While we consider centralisation, of course the SNP did centralise the police and fire services, which were previously accountable to local authority police boards, and, from The Times: “is planning to strip councils of social care to create its National Care Service. Councils are concerned about plans to centralise child social services into the National Care Service, insisting they are inextricably linked to education.”
Isn’t the determination to grab as much power over things as possible quite fascinating? And isn’t it something about which to be extremely cautious?

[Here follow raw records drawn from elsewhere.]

(* ===== verification/TaskExecutor.v ===== *)
(** * TaskExecutor: the concurrent queue and the single-thread executor

    Models [cc/core/common/concurrent_queue/src/concurrent_queue.h] and
    [cc/core/async_executor/src/single_thread_async_executor.{h,cc}].

    Client threads that schedule, the worker thread and the thread in [Stop]
    share the executor.  [Schedule] takes no lock, so its test of [is_running_]
    and its enqueue are two events; the worker holds [mutex_] except while it
    waits and while it runs a task, and reads the two queues one after the
    other; [Stop] needs the lock for its critical section. *)

From S2P Require Import Prelude ExecResult.

Abbreviation SC_CONCURRENT_QUEUE := 0x0001%Z (only parsing).
Abbreviation SC_CONCURRENT_QUEUE_CANNOT_ENQUEUE := (MakeErrorCode SC_CONCURRENT_QUEUE 0x0001).
Abbreviation SC_CONCURRENT_QUEUE_CANNOT_DEQUEUE := (MakeErrorCode SC_CONCURRENT_QUEUE 0x0002).
Abbreviation SC_ASYNC_EXECUTOR := 0x0006%Z (only parsing).
Abbreviation SC_ASYNC_EXECUTOR_INVALID_QUEUE_CAP := (MakeErrorCode SC_ASYNC_EXECUTOR 0x0001).
Abbreviation SC_ASYNC_EXECUTOR_INVALID_THREAD_COUNT := (MakeErrorCode SC_ASYNC_EXECUTOR 0x0002).
Abbreviation SC_ASYNC_EXECUTOR_EXCEEDING_QUEUE_CAP := (MakeErrorCode SC_ASYNC_EXECUTOR 0x0003).
Abbreviation SC_ASYNC_EXECUTOR_NOT_INITIALIZED := (MakeErrorCode SC_ASYNC_EXECUTOR 0x0004).
Abbreviation SC_ASYNC_EXECUTOR_ALREADY_RUNNING := (MakeErrorCode SC_ASYNC_EXECUTOR 0x0005).
Abbreviation SC_ASYNC_EXECUTOR_NOT_RUNNING := (MakeErrorCode SC_ASYNC_EXECUTOR 0x0006).
Abbreviation SC_ASYNC_EXECUTOR_INVALID_PRIORITY_TYPE := (MakeErrorCode SC_ASYNC_EXECUTOR 0x0007).
Abbreviation SC_ASYNC_EXECUTOR_INVALID_LOAD_BALANCING_TYPE := (MakeErrorCode SC_ASYNC_EXECUTOR 0x0008).
Abbreviation SC_ASYNC_EXECUTOR_INVALID_TASK_POOL_TYPE := (MakeErrorCode SC_ASYNC_EXECUTOR 0x0009).

Abbreviation kMaxThreadCount := 10000%Z (only parsing).
Abbreviation kMaxQueueCap := (2 ^ 32 - 1)%Z (only parsing).

(** ** [tbb::concurrent_bounded_queue]

    A parameter: its documented sequential specification, each call atomic. *)
Class BoundedQueue (A Q : Type) := {
  set_capacity : Z → Q;   (* a new queue with that capacity *)
  try_push : A → Q → option Q;
  try_pop : Q → option (A * Q);
  unsafe_size : Q → Z;
  capacity : Q → Z;
  items : Q → list A;     (* the first to leave first *)
  new_items c : items (set_capacity c) = [];
  new_capacity c : capacity (set_capacity c) = c;
  push_some x q q' : try_push x q = Some q' → items q' = items q ++ [x] ∧ capacity q' = capacity q;
  push_none x q : try_push x q = None ↔ (capacity q ≤ zlen (items q))%Z;
  pop_some x q q' : try_pop q = Some (x, q') → items q = x :: items q' ∧ capacity q' = capacity q;
  pop_none q : try_pop q = None ↔ items q = [];
  size_items q : unsafe_size q = zlen (items q)
}.

(** A list with its capacity is one. *)
#[global, refine] Instance list_queue A : BoundedQueue A (Z * list A) := {
  set_capacity c := (c, []);
  try_push x q := if bool_decide (q.1 ≤ zlen q.2)%Z then None else Some (q.1, q.2 ++ [x]);
  try_pop q := match q.2 with [] => None | x :: l => Some (x, (q.1, l)) end;
  unsafe_size q := zlen q.2;
  capacity q := q.1;
  items q := q.2
}.
Proof.
  - done.
  - done.
  - intros x [c l] q'. case_bool_decide; intros; by simplify_eq/=.
  - intros x [c l]. by case_bool_decide.
  - intros x [c l] q'. destruct l; intros; by simplify_eq/=.
  - intros [c l]. by destruct l.
  - done.
Defined.

(** ** [ConcurrentQueue] *)

Section concurrent_queue.
Context {A Q : Type} `{BoundedQueue A Q}.

Definition TryEnqueue (element : A) (q : Q) : ExecutionResult * Q :=
  match try_push element q with
  | None => (FailureExecutionResult SC_CONCURRENT_QUEUE_CANNOT_ENQUEUE, q)
  | Some q' => (SuccessExecutionResult, q')
  end.

Definition TryDequeue (q : Q) : ExecutionResult * option A * Q :=
  match try_pop q with
  | None => (FailureExecutionResult SC_CONCURRENT_QUEUE_CANNOT_DEQUEUE, None, q)
  | Some (x, q') => (SuccessExecutionResult, Some x, q')
  end.

Definition QueueSize (q : Q) : Z := unsafe_size q.
End concurrent_queue.

Inductive AsyncPriority := Normal | High | Urgent.

#[global] Instance AsyncPriority_eq_dec : EqDecision AsyncPriority.
Proof. solve_decision. Defined.

(** ** [SingleThreadAsyncExecutor] *)

Section single_thread.
Context {Task Q : Type} `{BQ : BoundedQueue Task Q}.

(** Where the worker thread is.  It holds [mutex_] in [WSawNormalEmpty],
    [WPoll] and [WPollNormal]. *)
Inductive Worker :=
  | WNone                  (* no thread yet *)
  | WCreated               (* the thread exists and has not run *)
  | WWaiting               (* in [wait_for] *)
  | WSawNormalEmpty        (* read the size of the normal queue as 0 *)
  | WPoll                  (* some queue was not empty *)
  | WPollNormal            (* the high priority queue had nothing to dequeue *)
  | WExecuting (t : Task)    (* in [Execute] *)
  | WBroke                 (* out of the loop *)
  | WExited.

Definition worker_has_lock (w : Worker) : bool :=
  match w with WSawNormalEmpty | WPoll | WPollNormal => true | _ => false end.

(** Where the thread in [Stop] is.  It holds [mutex_] in the two drop loops. *)
Inductive StopCall :=
  SNone | SLocking | SDropNormal | SDropHigh | SWaiting | SDone (r : ExecutionResult).

Definition stop_has_lock (st : StopCall) : bool :=
  match st with SDropNormal | SDropHigh => true | _ => false end.

Inductive Fate := Executed | Dropped.

Record Executor := mkExecutor {
  queue_cap_ : Z;
  drop_tasks_on_stop_ : bool;
  is_running_ : bool;
  worker_thread_started_ : bool;
  worker_thread_stopped_ : bool;
  normal_pri_queue_ : option Q;
  high_pri_queue_ : option Q;
  worker : Worker;
  calls : list (Task * AsyncPriority);    (* in [Schedule], past its first test *)
  stop : StopCall;
  accepted : list (AsyncPriority * Task); (* history: what [Schedule] accepted *)
  gone : list (AsyncPriority * Task * Fate) (* history: what left the queues, in order *)
}.

Definition new_executor (queue_cap : Z) (drop : bool) : Executor :=
  mkExecutor queue_cap drop false false false None None WNone [] SNone [] [].

Definition set_is_running (x : bool) (e : Executor) : Executor :=
  mkExecutor (queue_cap_ e) (drop_tasks_on_stop_ e) x (worker_thread_started_ e)
    (worker_thread_stopped_ e) (normal_pri_queue_ e) (high_pri_queue_ e) (worker e) (calls e)
    (stop e) (accepted e) (gone e).
Definition set_started (x : bool) (e : Executor) : Executor :=
  mkExecutor (queue_cap_ e) (drop_tasks_on_stop_ e) (is_running_ e) x (worker_thread_stopped_ e)
    (normal_pri_queue_ e) (high_pri_queue_ e) (worker e) (calls e) (stop e) (accepted e) (gone e).
Definition set_stopped (x : bool) (e : Executor) : Executor :=
  mkExecutor (queue_cap_ e) (drop_tasks_on_stop_ e) (is_running_ e) (worker_thread_started_ e) x
    (normal_pri_queue_ e) (high_pri_queue_ e) (worker e) (calls e) (stop e) (accepted e) (gone e).
Definition set_normal (x : option Q) (e : Executor) : Executor :=
  mkExecutor (queue_cap_ e) (drop_tasks_on_stop_ e) (is_running_ e) (worker_thread_started_ e)
    (worker_thread_stopped_ e) x (high_pri_queue_ e) (worker e) (calls e) (stop e) (accepted e)
    (gone e).
Definition set_high (x : option Q) (e : Executor) : Executor :=
  mkExecutor (queue_cap_ e) (drop_tasks_on_stop_ e) (is_running_ e) (worker_thread_started_ e)
    (worker_thread_stopped_ e) (normal_pri_queue_ e) x (worker e) (calls e) (stop e) (accepted e)
    (gone e).
Definition set_worker (x : Worker) (e : Executor) : Executor :=
  mkExecutor (queue_cap_ e) (drop_tasks_on_stop_ e) (is_running_ e) (worker_thread_started_ e)
    (worker_thread_stopped_ e) (normal_pri_queue_ e) (high_pri_queue_ e) x (calls e) (stop e)
    (accepted e) (gone e).
Definition set_calls (x : list (Task * AsyncPriority)) (e : Executor) : Executor :=
  mkExecutor (queue_cap_ e) (drop_tasks_on_stop_ e) (is_running_ e) (worker_thread_started_ e)
    (worker_thread_stopped_ e) (normal_pri_queue_ e) (high_pri_queue_ e) (worker e) x (stop e)
    (accepted e) (gone e).
Definition set_stop (x : StopCall) (e : Executor) : Executor :=
  mkExecutor (queue_cap_ e) (drop_tasks_on_stop_ e) (is_running_ e) (worker_thread_started_ e)
    (worker_thread_stopped_ e) (normal_pri_queue_ e) (high_pri_queue_ e) (worker e) (calls e) x
    (accepted e) (gone e).
Definition set_accepted (x : list (AsyncPriority * Task)) (e : Executor) : Executor :=
  mkExecutor (queue_cap_ e) (drop_tasks_on_stop_ e) (is_running_ e) (worker_thread_started_ e)
    (worker_thread_stopped_ e) (normal_pri_queue_ e) (high_pri_queue_ e) (worker e) (calls e)
    (stop e) x (gone e).
Definition set_gone (x : list (AsyncPriority * Task * Fate)) (e : Executor) : Executor :=
  mkExecutor (queue_cap_ e) (drop_tasks_on_stop_ e) (is_running_ e) (worker_thread_started_ e)
    (worker_thread_stopped_ e) (normal_pri_queue_ e) (high_pri_queue_ e) (worker e) (calls e)
    (stop e) (accepted e) x.

Definition Init (e : Executor) : ExecutionResult * Executor :=
  if ((queue_cap_ e <=? 0) || (kMaxQueueCap <? queue_cap_ e))%Z
  then (FailureExecutionResult SC_ASYNC_EXECUTOR_INVALID_QUEUE_CAP, e)
  else (SuccessExecutionResult,
        set_high (Some (set_capacity (queue_cap_ e))) (set_normal (Some (set_capacity (queue_cap_ e))) e)).

(** A second worker beside a live one is not modelled: [None]. *)
Definition Run (e : Executor) : option (ExecutionResult * Executor) :=
  if is_running_ e
  then Some (FailureExecutionResult SC_ASYNC_EXECUTOR_ALREADY_RUNNING, e)
  else match normal_pri_queue_ e, high_pri_queue_ e with
       | Some _, Some _ =>
           match worker e with
           | WNone | WExited => Some (SuccessExecutionResult, set_worker WCreated (set_is_running true e))
           | _ => None
           end
       | _, _ => Some (FailureExecutionResult SC_ASYNC_EXECUTOR_NOT_INITIALIZED, e)
       end.

Definition queue_of (p : AsyncPriority) (e : Executor) : option Q :=
  match p with Normal => normal_pri_queue_ e | High => high_pri_queue_ e | Urgent => None end.

Definition set_queue (p : AsyncPriority) (q : Q) (e : Executor) : Executor :=
  match p with Normal => set_normal (Some q) e | High => set_high (Some q) e | Urgent => e end.

(** [Schedule] up to the enqueue: an error, or the task to enqueue. *)
Definition schedule_test (p : AsyncPriority) (e : Executor) : option ExecutionResult :=
  if negb (is_running_ e) then Some (FailureExecutionResult SC_ASYNC_EXECUTOR_NOT_RUNNING)
  else if negb (bool_decide (p = Normal)) && negb (bool_decide (p = High))
  then Some (FailureExecutionResult SC_ASYNC_EXECUTOR_INVALID_PRIORITY_TYPE)
  else None.

(** The rest of [Schedule]; an uninitialised queue is a null pointer: [None]. *)
Definition schedule_enqueue (t : Task) (p : AsyncPriority) (e : Executor) : option (ExecutionResult * Executor) :=
  q ← queue_of p e;
  let '(r, q') := TryEnqueue t q in
  if Successful r
  then Some (SuccessExecutionResult, set_accepted (accepted e ++ [(p, t)]) (set_queue p q' e))
  else Some (RetryExecutionResult SC_ASYNC_EXECUTOR_EXCEEDING_QUEUE_CAP, e).

(** [Schedule] without interference. *)
Definition Schedule (t : Task) (p : AsyncPriority) (e : Executor) : option (ExecutionResult * Executor) :=
  match schedule_test p e with
  | Some r => Some (r, e)
  | None => schedule_enqueue t p e
  end.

Does a Scottish Government strategy meeting sound like this? “Yes, we’ll have devolution, but it stops at the Scottish Parliament where we will showcase a smorgasbord of mediocre government secretaries to oversee the mismanagement of everything. Local authorities are the enemy so we will decimate councils, take control of key areas, plunder their budgets, but make them the fall-guys for the services which then start to fail.”
As we start 2023 and politics ramps up, I’m intrigued to see what becomes of the year ahead. Already we have hares running, and we should not be shy to set more. Education is fundamental to everything. Fix education and everything else automatically gets better too: crime rates go down, health outcomes are improved, tax revenues go up as pupils become graduates who become high-earners. Education should work for each individual pupil and be delivered by an army of exceptionally well-paid, highly-trained teachers and support staff. Pupils should be guided and advised, not forced to do algebra until they can bear it no more.
Of course at a UK level, correspondents and pundits are determined that 2023 can’t see as much upheaval as last. Predictions are a fools’ game at the best of times. Mine? Nicola Sturgeon will not be Scotland’s First Minister by the time the year’s out. But then, I didn’t study maths until I was 18, so what do I know?
Another interesting and informative article Calum, thank you.
Very enlightening article. Scottish, Welsh or English, politicians carry on making the same mistakes.
I nearly fell off my chair when Rishi announced his plan for Maths to aged 18. Surely ensuring students achieve satisfactory results at 16 must be the priority!!! It’s not as if we don’t have other problems to deal with.
Andy Burnham (I’m not a Labour voter) has done a tremendous job as Mayor in Manchester as have some other Metropolitan Mayors. Let’s learn from that.